According to Air Chief Marshal Sir Michael Graydon, Chief of the Air Staff in the 1990s, the Queen "looked upon the armed services as family".
"They're the one institution in whom she has complete faith and trust."
He said the respect and affection is mutual: "When you join the military, you swear an oath of allegiance to the Queen.
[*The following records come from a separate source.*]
Lemma load_unreadable opts err :
  File opts <> "" -> k_LoadFile (File opts) k_New = Err err ->
  exists e, Load opts = Err (kv e) /\ load_error opts e.
Proof.
  intros Hfile Hl. unfold Load, load_sources. pose proof (stage_defaults k_New []) as Hd.
  destruct (set_all default_assignments k_New) as [k|e0] eqn:Hs.
  - rewrite (bind_ok _ _ _ _ _ Hd), decide_True by done.
    set (e := Wrap ReasonInvalidArgument (Some err) "configuration file could not be read").
    rewrite (bind_err _ _ _ (kv e) (mkLoader k [])) by (unfold loadFile; by rewrite Hl).
    exists e. split; [done|]. eapply unreadable_file; [done..|].
    by apply Wrap_says; [apply Registered_ReasonInvalidArgument|].
  - destruct Hd as [s Hd]. rewrite (bind_err _ _ _ _ _ Hd).
    destruct (set_all_err _ _ Hs) as (e & key & err' & -> & Hr & Hx). exists e. split; [done|].
    eapply refused_key; eauto.
Qed.

(** The source of the file's keys exists unless the file cannot be read. *)
Lemma opened_or_err opts :
  (exists src, opened opts src)
  \/ File opts <> "" /\ exists err, k_LoadFile (File opts) k_New = Err err.
Proof.
  unfold opened. destruct (decide (File opts <> "")) as [Hf|Hf].
  - destruct (k_LoadFile (File opts) k_New) as [src|err] eqn:Hl; [left|right]; eauto.
  - left. exists k_New. apply new_keys.
Qed.

Lemma Load_spec (opts : Options FS) :
  match Load opts with
  | Ok cfg =>
      exists src, opened opts src /\ unknown opts src = []
      /\ forall f, f ∈ fields ->
           exists v, decode (typ f) (effective opts src (key f)) = Some v /\ valueOf f cfg = Some v
  | Err err => exists e, err = kv e /\ load_error opts e
  end.
Proof.
  destruct (opened_or_err opts) as [[src Ho]|(Hfile & err & Hl)].
  2: { destruct (load_unreadable opts err Hfile Hl) as (e & -> & He). eauto. }
  unfold Load. pose proof (stage_sources opts src Ho k_New []) as Hs.
  destruct (set_all (assignments opts src) k_New) as [k|err] eqn:Hset.
  2: { destruct Hs as [s ->]. destruct (set_all_err _ _ Hset) as (e & key & err' & -> & Hr & Hx).
       exists e. split; [done|]. eapply refused_key; eauto. }
  rewrite Hs. cbn [ld_v ld_k]. rewrite app_nil_l.
  destruct (violations_err _ _) as [err|] eqn:Hv.
  { apply violations_err_Some in Hv as (Hne & e & -> & He); [|done].
    exists e. split; [done|]. by eapply unknown_keys. }
  apply violations_err_None in Hv.
  destruct (k_Unmarshal k) as [cfg|err] eqn:Hu.
  - exists src. split_and!; [done..|]. intros f Hf.
    rewrite <- (effective_get opts src k f Hf Hset). by apply unmarshal_ok.
  - eexists. split; [done|]. destruct (unmarshal_err _ _ Hu) as (f & Hf & Hd).
    rewrite (effective_get opts src k f Hf Hset) in Hd. eapply wrong_type; [done..|].
    by apply Wrap_says; [apply Registered_ReasonInvalidArgument|].
Qed.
And I think people take that very seriously.
"People talk about dying for Queen and country... the Queen is a symbol of what you're fighting for."
"She was an impeccable performer who always got it right," said General Sir Mike Jackson.
"In some cases, I fear, you only really realise what you miss, or what you are missing, when it's no longer there."
In February 2022, after 70 years of service, the Queen became the first British monarch to celebrate a Platinum Jubilee.
People around the world celebrated this major milestone in June by enjoying street parties and attending local fetes among other social events as part of a special four-day UK bank holiday Platinum Jubilee weekend.
About 1,800 regular and reserve military personnel from the British Army, Royal Navy and Royal Air Force were at the heart of the Platinum Jubilee celebrations.
The Queen's first balcony appearance was to take a salute of soldiers returning from Trooping the Colour, which started the Queen's Birthday Parade.
Later, while thousands of flag-flying fans keen to catch a glimpse of Her Majesty lined The Mall in London, the Queen stood on the balcony of Buckingham Palace alongside other members of the Royal Family to watch aircraft such as Typhoon fighter jets, British Army Apache helicopters and Red Arrows fly overhead.
Over the Platinum Jubilee weekend, the military division of the Queen's Birthday Honours List was published, including more than 100 members of the Armed Forces from varying ranks.
After the Platinum Jubilee celebrations in June, the Queen sent a thank-you message to all who marked her 70 years of service, saying: "I have been humbled and deeply touched that so many people have taken to the streets to celebrate my Platinum Jubilee.
"While I may not have attended every event in person, my heart has been with you all; and I remain committed to serving you to the best of my ability, supported by my family."
Queen Elizabeth II reigned over a period of dizzying, seemingly endless change.
Hers was a lonely, life-long job – a commitment to serve that won her the support of generations, not just in Britain, but around the world.
The promise she had made in her youth was kept for the rest of her life.